For electrical engineering major Yoelis Brito ’23, the drive to create a more sustainable world started in middle school when she participated in neighborhood clean-up projects as part of Earth Day activities.
“I’m from Newark (New Jersey) and was used to litter in the streets, but I didn’t see it as a negative thing — it was just the norm until I started going on college tours and started realizing that other cities were not the same as mine,” she said.
Now as a senior at TCNJ, she wants sustainability to be something that’s attainable for people in low-income communities and is gaining practical and leadership experience to help her do so.
Brito and civil engineering major Isabella Lamboy ’24 were among 50 students from 31 colleges and universities nationwide to participate in the PSEG Institute for Sustainability Studies, a 10-week, paid internship program.
Partnering with businesses and organizations based in New Jersey and across the globe, the PSEG ISS operates out of Montclair State University and pairs “Green Teams” of students with corporate projects that address sustainability challenges from climate change and emissions to clean water and food insecurity.
For her project, Brito worked with a construction and dredging company to inventory their equipment that contains combustible engines. They also performed carbon footprint calculations for the equipment, and presented ways and means to reduce their emissions. The project deliverables involved creating a complicated database, but she says the real-life experience working in a diverse team was just as valuable.
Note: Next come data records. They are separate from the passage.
(** [deserializer::deserialize_message]: [None] is the null pointer it returns
    after deleting a message that could not be read. *)
Definition deserialize_message : ST deserializer (option message_impl) :=
  '(ok, m) ← message_deserialize message_new;
  mret (if (ok : bool) then Some m else None).

(** * Message classification and size ([utility]) *)

Definition is_request (t : Z) : bool := bool_decide (t < MT_NOTIFICATION).
Definition is_request_no_return (t : Z) : bool :=
  bool_decide (t = MT_REQUEST_NO_RETURN) || bool_decide (t = MT_REQUEST_NO_RETURN_ACK).
Definition is_response (t : Z) : bool := bool_decide (t = MT_RESPONSE).
Definition is_error (t : Z) : bool := bool_decide (t = MT_ERROR).
Definition is_event (data : Z) : bool := bool_decide (Z.land 0x80 data > 0).
Definition is_notification (t : Z) : bool := bool_decide (t = MT_NOTIFICATION).

Definition is_valid_message_type (t : Z) : bool :=
  bool_decide (t ∈ [MT_REQUEST; MT_REQUEST_NO_RETURN; MT_NOTIFICATION; MT_REQUEST_ACK;
                    MT_REQUEST_NO_RETURN_ACK; MT_NOTIFICATION_ACK; MT_RESPONSE; MT_ERROR;
                    MT_RESPONSE_ACK; MT_ERROR_ACK; MT_UNKNOWN]).

Definition is_valid_return_code (c : Z) : bool :=
  bool_decide (c ∈ [E_OK; E_NOT_OK; E_UNKNOWN_SERVICE; E_UNKNOWN_METHOD; E_NOT_READY;
                    E_NOT_REACHABLE; E_TIMEOUT; E_WRONG_PROTOCOL_VERSION;
                    E_WRONG_INTERFACE_VERSION; E_MALFORMED_MESSAGE; E_WRONG_MESSAGE_TYPE])
  || bool_decide (0x20 ≤ c ≤ 0x5E).

Definition get_message_size (data : list Z) (size : Z) : outcome Z :=
  if bool_decide (VSOMEIP_SOMEIP_HEADER_SIZE ≤ size) then
    b4 ← vget data 4; b5 ← vget data 5; b6 ← vget data 6; b7 ← vget data 7;
    Ret (u64 (u32 (VSOMEIP_SOMEIP_HEADER_SIZE + VSOMEIP_BYTES_TO_LONG b4 b5 b6 b7)))
  else Ret 0.

Definition get_payload_size (data : list Z) (size : Z) : outcome Z :=
  if bool_decide (VSOMEIP_SOMEIP_HEADER_SIZE ≤ size) then
    b4 ← vget data 4; b5 ← vget data 5; b6 ← vget data 6; b7 ← vget data 7;
    Ret (u32 (VSOMEIP_BYTES_TO_LONG b4 b5 b6 b7 - VSOMEIP_SOMEIP_HEADER_SIZE))
  else Ret 0.

(** * The wire format of a message *)

Definition header_wf (h : message_header) : Prop :=
  is_u16 (service_ h) ∧ is_u16 (method_ h) ∧ is_u16 (client_ h) ∧ is_u16 (session_ h) ∧
  is_u8 (protocol_version_ h) ∧ is_u8 (interface_version_ h) ∧ is_u8 (type_ h) ∧
  is_u8 (code_ h).

(** The sixteen header bytes, for the length field [len]. *)
Definition header_wire (len : Z) (h : message_header) : list Z :=
  be16 (service_ h) ++ be16 (method_ h) ++ be32 len ++ be16 (client_ h) ++
  be16 (session_ h) ++ [protocol_version_ h] ++ [interface_version_ h] ++ [type_ h] ++
  [code_ h].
“I took on a leadership role within the team and that brought along learning opportunities,” Brito said. “I started delegating assignments, learning how to handle conflicts between team members, and working to increase our productivity.”
Lamboy worked on a different project, conducting research to inform the preliminary stages of designing a new park in Newark. It was a perfect fit for her, because improving infrastructure is what drives her passion for sustainability.
“It’s easy to suggest putting solar panels on your house or growing a garden in your backyard, but what if you live in an apartment and don’t have a roof or a yard? The system needs to be changed.”
Lamboy hopes to someday have her own firm that would retrofit existing buildings to make them more sustainable.
“Why tear it all down when you could just tweak it a bit?” she said.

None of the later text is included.